Yinan Li, Chicheng Zhang

Published: 01 Jul 2024, Last Modified: 06 Oct 2024AISTATS 2024EveryoneCC BY 4.0

Abstract: We study the problem of computationally and label efficient PAC active learning $d$-dimensional halfspaces with Tsybakov Noise (Tsybakov, 2004) under structured unlabeled data distributions. Inspired by Diakonikolas et al.\,(2020c), we prove that any approximate first-order stationary point of a smooth nonconvex loss function yields a halfspace with a low excess error guarantee.
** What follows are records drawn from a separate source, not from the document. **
(* ===== verification/RpcLines.v ===== *)
(** The bounds of RPC connections (protocol/src/rpc-limits.ts): the limits, the buffer that
    cuts a stream of text into messages, and the window of bytes waiting to be sent.

    Modelling choices: a string is the list of its UTF-16 code units; the function that
    releases a reservation is a handle with the state of its variable [released]. *)

From S2P Require Import Prelude Bytes Text.

Local Open Scope Z_scope.

(** * Limits *)

Record rpc_limits : Type := MkLimits { maxFrameBytes : Z; maxQueuedBytes : Z; maxPendingRequests : Z; requestTimeoutMs : Z }.

Definition DEFAULT_RPC_LIMITS : rpc_limits := MkLimits (8 * 1024 * 1024) (16 * 1024 * 1024) 256 30000.

Inductive rpc_error : Type :=
| InvalidLimits
| FrameTooLong (* RPC frame exceeds byte limit *)
| QueueFull (* RPC send queue exceeds byte limit *).

(** [Partial<RpcLimits>]. *)
Record partial_limits : Type := MkPartial { p_maxFrameBytes : option Z; p_maxQueuedBytes : option Z; p_maxPendingRequests : option Z; p_requestTimeoutMs : option Z }.

Definition is_safe_positive (n : Z) : bool := (Z.abs n <=? 2 ^ 53 - 1) && (1 <=? n).

Definition resolveRpcLimits (input : partial_limits) : result rpc_error rpc_limits :=
  let d := DEFAULT_RPC_LIMITS in
  let limits := MkLimits (default (maxFrameBytes d) (p_maxFrameBytes input)) (default (maxQueuedBytes d) (p_maxQueuedBytes input))
                         (default (maxPendingRequests d) (p_maxPendingRequests input)) (default (requestTimeoutMs d) (p_requestTimeoutMs input)) in
  throw_if existsb (fun value => negb (is_safe_positive value)) [maxFrameBytes limits; maxQueuedBytes limits; maxPendingRequests limits; requestTimeoutMs limits]
           || (requestTimeoutMs limits >? 2147483647) || (maxQueuedBytes limits <? maxFrameBytes limits) with InvalidLimits in
  Ok limits.

(** The size of a frame whose text has [size] bytes. *)
Definition frame_bytes (size : Z) (limits : rpc_limits) : result rpc_error Z := throw_if size >? maxFrameBytes limits with FrameTooLong in Ok size.

Definition rpcFrameBytes (message : ustring) (limits : rpc_limits) : result rpc_error Z := frame_bytes (zlen (utf8_encode message)) limits.

(** * Lines *)

(** The code units [trim] removes. *)
Definition is_white (u : Z) : bool :=
  ((9 <=? u) && (u <=? 13)) || ((0x2000 <=? u) && (u <=? 0x200a)) || existsb (Z.eqb u) [32; 160; 0x1680; 0x2028; 0x2029; 0x202f; 0x205f; 0x3000; 0xfeff].

Fixpoint trim_left (s : ustring) : ustring := match s with u :: s' => if is_white u then trim_left s' else s | [] => [] end.
Definition trim (s : ustring) : ustring := rev (trim_left (rev (trim_left s))).

(** [chunk.slice(0, end)] and [chunk.slice(end + 1)] where [end] is the index of the first
    newline; [None] when there is none. *)
Fixpoint cut_line (chunk : ustring) : ustring * option ustring :=
  match chunk with
  | [] => ([], None)
  | u :: chunk =>
      if u =? 10 then ([], Some chunk)
      else let '(line, rest) := cut_line chunk in (u :: line, rest)
  end.

Record line_buffer : Type := MkBuffer { fragments : list ustring; tail : ustring; bytes : Z }.

Definition clear : line_buffer := MkBuffer [] [] 0.

(** The strings of a fragment are kept when they are long, and joined until they are. *)
Definition add_fragment (b : line_buffer) (fragment : ustring) (bytes : Z) : line_buffer :=
  if 1024 <=? zlen fragment
  then MkBuffer (fragments b ++ (if bool_decide (tail b = []) then [] else [tail b]) ++ [fragment]) [] bytes
  else
    let joined := tail b ++ fragment in
    if 1024 <=? zlen joined then MkBuffer (fragments b ++ [joined]) [] bytes else MkBuffer (fragments b) joined bytes.

(** [this.fragments.join('') + this.tail]. *)
Definition content (b : line_buffer) : ustring := concat (fragments b) ++ tail b.

Section Buffer.
Variable limits : rpc_limits.

(** The loop of [push]; every turn but the last one removes a newline, so the fuel is the
    length of the chunk. *)
Fixpoint push_loop (fuel : nat) (b : line_buffer) (chunk : ustring) (messages : list ustring) : line_buffer * result rpc_error (list ustring) :=
  match fuel with
  | O => (b, Ok messages)
  | S fuel =>
      match chunk with
      | [] => (b, Ok messages)
      | _ =>
          let '(fragment, rest) := cut_line chunk in
          let size := bytes b + zlen (utf8_encode fragment) in
          if size >? maxFrameBytes limits then (clear, Err FrameTooLong)
          else
            let b := add_fragment b fragment size in
            match rest with
            | None => (b, Ok messages)
            | Some rest =>
                let message := trim (content b) in
                push_loop fuel clear rest (if bool_decide (message = []) then messages else messages ++ [message])
            end
      end
  end.

Definition push (b : line_buffer) (chunk : ustring) : line_buffer * result rpc_error (list ustring) := push_loop (length chunk) b chunk [].

(** * The send window *)

(** [queuedBytes], and the reservations made so far. *)
Record reservation : Type := MkReservation { rs_bytes : Z; rs_released : bool }.

Record send_window : Type := MkWindow { queuedBytes : Z; reservations : list reservation }.

Definition new_window : send_window := MkWindow 0 [].

(** [Number.isFinite(n) ? Math.max(0, n) : 0]; [None] is not finite. *)
Definition native_bytes (nativeQueuedBytes : option Z) : Z := match nativeQueuedBytes with Some n => Z.max 0 n | None => 0 end.

(** The handle is the index of the reservation. *)
Definition reserve (w : send_window) (message : ustring) (nativeQueuedBytes : option Z) : result rpc_error (send_window * nat) :=
  let* size := rpcFrameBytes message limits in
  throw_if Z.max (queuedBytes w) (native_bytes nativeQueuedBytes) + size >? maxQueuedBytes limits with QueueFull in
  Ok (MkWindow (queuedBytes w + size) (reservations w ++ [MkReservation size false]), length (reservations w)).

Definition release (w : send_window) (handle : nat) : send_window :=
  match reservations w !! handle with
  | Some (MkReservation size false) => MkWindow (queuedBytes w - size) (<[handle := MkReservation size true]> (reservations w))
  | _ => w
  end.

End Buffer.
In light of the above structural result, we design a nonconvex optimization-based algorithm with a label complexity of $\tilde{O}\left(d (\frac1\epsilon)^{\left(\frac{8-6\alpha}{3\alpha-1}\right)}\right)$ under the assumption that the Tsybakov noise parameter $\alpha \in \left(\frac{1}{3}, 1\right)$, which narrows down the gap between the label complexities of the previously known efficient passive or active algorithms (Diakonikolas et al., 2020b; Zhang and Li, 2021) and the information-theoretic lower bound in this setting.